The influence of floral morph ratios and low plant density on mating and fertility in a tristylous colonizing species

Sexual reproduction in heterostylous populations may be vulnerable to demographic conditions because of the small number of mating types in populations. Here, we investigate mating and fertility under natural and experimental conditions in tristylous Lythrum salicaria L., an invasive species that exhibits a wide range of floral morph ratios and demographic contexts. We grew 147 open-pollinated seed families from six populations with different morph structures to estimate intermorph mating (d). In a field experiment, we used progeny ratios from 47 spatially isolated individuals to estimate d, and measured the intensity of pollen limitation experienced by the morphs. The M- and S-morphs experienced high rates of d, regardless of population size or morph ratio. Estimates for the L-morph revealed low levels of intramorph mating in three dimorphic and two trimorphic populations, but near complete intramorph mating in a monomorphic population. Despite high levels of intermorph mating in the field experiment, the morphs experienced significant pollen limitation of fruit and seed set, but this did not differ in intensity among the morphs. Our field experiment demonstrates that although plant isolation was associated with pollen limitation of seed set, “long-distance” bee-mediated pollen flow served to maintain intermorph mating. Tristyly in L. salicaria is remarkably robust to the demographic variation associated with colonization.

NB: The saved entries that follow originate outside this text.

(** * FX Rates Dashboard: watchlist store and series aggregator

    A shallow embedding of the logic of
    - [src/utils/storage.ts]   (isPair, loadWatchlist, saveWatchlist),
    - [src/pages/Watchlist.tsx] (onAdd, onRemove, the persist effect, the
      rate queries),
    - [src/pages/History.tsx]   (isoDateUTC, daysAgoUTC, the window, chartData,
      stats, the series query),
    - [src/api/frankfurter.ts]  (the three requests),
    - the currency options of the pages,
    followed by the properties the specification states about them and by
    further properties of the code.

    The code runs on a JavaScript host.  What the host supplies and the
    repository does not define (String.prototype.toUpperCase, JSON.parse,
    JSON.stringify, String.prototype.localeCompare, Intl date formatting) is
    the interface [Host]; every definition and theorem is parametric in it.
    [RefHost] is one executable host, used to run the code on concrete inputs.
    Numbers are IEEE-754 binary64 values ([float]), strings are sequences of
    code units ([string]; of 16-bit code units, [JsString], where
    [encodeURIComponent] reads them), Date objects are their time value. *)

From Stdlib Require Import String Ascii List ZArith Bool Lia Floats.
From Stdlib Require Import Sorted Permutation.
Import ListNotations.
Local Open Scope string_scope.
Local Open Scope list_scope.

Set Implicit Arguments.

(* ================================================================== *)
(** * Part I.  The model *)
(* ================================================================== *)

(** ** Exceptions

    A JavaScript expression either returns a value or throws.  The code only
    ever catches with a bare [catch], so the thrown value is not recorded. *)

Inductive Exc (A : Type) : Type :=
| Returns (a : A)
| Throws.
Arguments Returns {A} a.
Arguments Throws {A}.

Definition bind {A B : Type} (c : Exc A) (k : A -> Exc B) : Exc B :=
  match c with
  | Returns a => k a
  | Throws => Throws
  end.

Notation "x <- c ;; k" := (bind c (fun x => k))
  (at level 61, c at next level, right associativity).

(** [try { return body } catch { return handler }] *)
Definition try_catch {A : Type} (body : Exc A) (handler : A) : A :=
  match body with
  | Returns a => a
  | Throws => handler
  end.

(** [Array.prototype.filter] and [Array.prototype.map] with a callback that
    may throw: elements are visited left to right and the first throw aborts. *)
Fixpoint filterE {A : Type} (f : A -> Exc bool) (l : list A) : Exc (list A) :=
  match l with
  | [] => Returns []
  | x :: l' =>
      keep <- f x ;;
      rest <- filterE f l' ;;
      Returns (if keep then x :: rest else rest)
  end.

Fixpoint mapE {A B : Type} (f : A -> Exc B) (l : list A) : Exc (list B) :=
  match l with
  | [] => Returns []
  | x :: l' =>
      y <- f x ;;
      rest <- mapE f l' ;;
      Returns (y :: rest)
  end.

(** ** Values

    The values [JSON.parse] can produce.  An object is the list of its own
    properties in creation order; where a key is listed twice the first
    binding is the property (objects built by the host have each key once). *)

#[warnings="-register-all"]
Inductive Json : Type :=
| JNull
| JBool (b : bool)
| JNum (n : float)
| JStr (s : string)
| JArr (items : list Json)
| JObj (props : list (string * Json)).

(** The result of reading a property: a value or [undefined]. *)
Definition JsValue : Type := option Json.
Definition undefined : JsValue := None.

Inductive JsType : Type :=
| TUndefined | TObject | TBoolean | TNumber | TString.

Definition typeof (v : JsValue) : JsType :=
  match v with
  | None => TUndefined
  | Some JNull => TObject
  | Some (JBool _) => TBoolean
  | Some (JNum _) => TNumber
  | Some (JStr _) => TString
  | Some (JArr _) => TObject
  | Some (JObj _) => TObject
  end.

Definition JsType_eqb (a b : JsType) : bool :=
  match a, b with
  | TUndefined, TUndefined | TObject, TObject | TBoolean, TBoolean
  | TNumber, TNumber | TString, TString => true
  | _, _ => false
  end.

(** ToBoolean *)
Definition truthy (x : Json) : bool :=
  match x with
  | JNull => false
  | JBool b => b
  | JNum n => negb (PrimFloat.is_zero n || PrimFloat.is_nan n)
  | JStr s => negb (s =? "")
  | JArr _ => true
  | JObj _ => true
  end.

Fixpoint lookup {V : Type} (k : string) (m : list (string * V)) : option V :=
  match m with
  | [] => None
  | (k', v) :: m' => if k' =? k then Some v else lookup k m'
  end.

(** A canonical array index: a decimal numeral without leading zero. *)
Definition is_digit (c : ascii) : bool :=
  (48 <=? nat_of_ascii c)%nat && (nat_of_ascii c <=? 57)%nat.

Fixpoint digits_value (s : string) (acc : nat) : option nat :=
  match s with
  | EmptyString => Some acc
  | String c s' =>
      if is_digit c then digits_value s' (10 * acc + (nat_of_ascii c - 48))
      else None
  end.

Definition array_index (k : string) : option nat :=
  match k with
  | EmptyString => None
  | String c rest =>
      if (c =? "0")%char && negb (rest =? "") then None else digits_value k 0
  end.

Definition number_of_nat (n : nat) : float :=
  PrimFloat.of_uint63 (Uint63.of_Z (Z.of_nat n)).

(** [x[k]] on a value made by [JSON.parse]: the own data properties.  Reading
    a property of [null] throws a TypeError.  Inherited members (methods,
    [constructor], [__proto__]) are functions or objects; the code only ever
    tests a property for [typeof] ["string"] or ["number"], which is false
    for them as it is for [undefined], so they are read as [undefined]. *)
Definition get_prop (x : Json) (k : string) : Exc JsValue :=
  match x with
  | JNull => Throws
  | JBool _ | JNum _ => Returns undefined
  | JStr s =>
      if k =? "length" then Returns (Some (JNum (number_of_nat (String.length s))))
      else match array_index k with
           | Some i => match String.get i s with
                       | Some c => Returns (Some (JStr (String c EmptyString)))
                       | None => Returns undefined
                       end
           | None => Returns undefined
           end
  | JArr items =>
      if k =? "length" then Returns (Some (JNum (number_of_nat (List.length items))))
      else match array_index k with
           | Some i => Returns (nth_error items i)
           | None => Returns undefined
           end
  | JObj props => Returns (lookup k props)
  end.

(** ** The host interface *)

Class Host : Type := {
  (** [String.prototype.toUpperCase] *)
  toUpperCase : string -> string;
  (** [JSON.parse]; [Throws] is its SyntaxError *)
  JSON_parse : string -> Exc Json;
  (** [JSON.stringify] on a JSON value *)
  JSON_stringify : Json -> string;
  (** [a.localeCompare(b)]: negative, zero or positive *)
  localeCompare : string -> string -> Z;
  (** [new Intl.DateTimeFormat("en-US", {month: "short", day: "2-digit"}).format]
      applied to [new Date(Date.UTC(y, m - 1, d))] for the three numbers read
      from the text; [Throws] is the RangeError for an invalid date *)
  Intl_format_month_day : string -> Exc string
}.
(** * Shake&Tune: the vibrations-profile sweep

    A shallow embedding of [create_vibrations_profile]
    (src/shaketune/commands/create_vibrations_profile.py) and the
    properties of its sweep planning, motion geometry, recording
    bracketing and velocity-limit handling.

    Numbers.  Python's [float] is idealised as an exact rational ([Q]);
    comparisons are the exact ones and no rounding is modelled.  Python's
    [int] is [Z].  [math.radians], [math.cos] and [math.sin] are kept
    abstract (Section variables): no property below depends on their
    values.

    Effects.  The command talks to the printer through G-code scripts,
    toolhead calls, the accelerometer and the console.  Each such call is
    an [event]; a run of the command is the list of events it issued
    together with its outcome (normal return or the error raised).  The
    calls themselves are taken to return: the only errors are those the
    command raises, and the refusal of a parameter by the host. *)

From Stdlib Require Import QArith Qround Qabs ZArith List String Bool Lia Lqa.
Import ListNotations.

Open Scope Q_scope.

(** ** Python primitives *)

Module Py.

(** [int(x)] on a float: truncation toward zero. *)
Definition int (x : Q) : Z := Z.quot (Qnum x) (Zpos (Qden x)).

(** [range(n)]: empty when [n <= 0]. *)
Definition range (n : Z) : list nat := seq 0 (Z.to_nat n).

Variation in floral morph ratios in tristylous Oxalis squamata (Oxalidaceae): an Andean alpine endemic

Negative frequency-dependent selection resulting from disassortative mating should result in equal morph ratios in tristylous populations at equilibrium. However, surveys of morph-frequency variation in tristylous species commonly report deviations from equality. Here, we report variation in morph ratios in Oxalis squamata Zucc., an endemic of the Andean region of Chile and Argentina. Absence of clonal propagation in this species allows unambiguous estimates of the morph ratio of genets. We sampled floral morph ratios in 20 populations occurring in Central Chile and investigated the relation between morph evenness in populations and their size. All populations of O. squamata were tristylous but with significant heterogeneity among populations in morph ratios. Although small populations exhibited a greater variance in morph evenness, biased ratios were also evident in several large populations. We found no evidence of morph loss or a consistent bias in morph frequencies as reported in some tristylous species. Biased morph frequencies in large populations probably arise from episodic sexual recruitment following disturbance and a slow approach to equilibrium.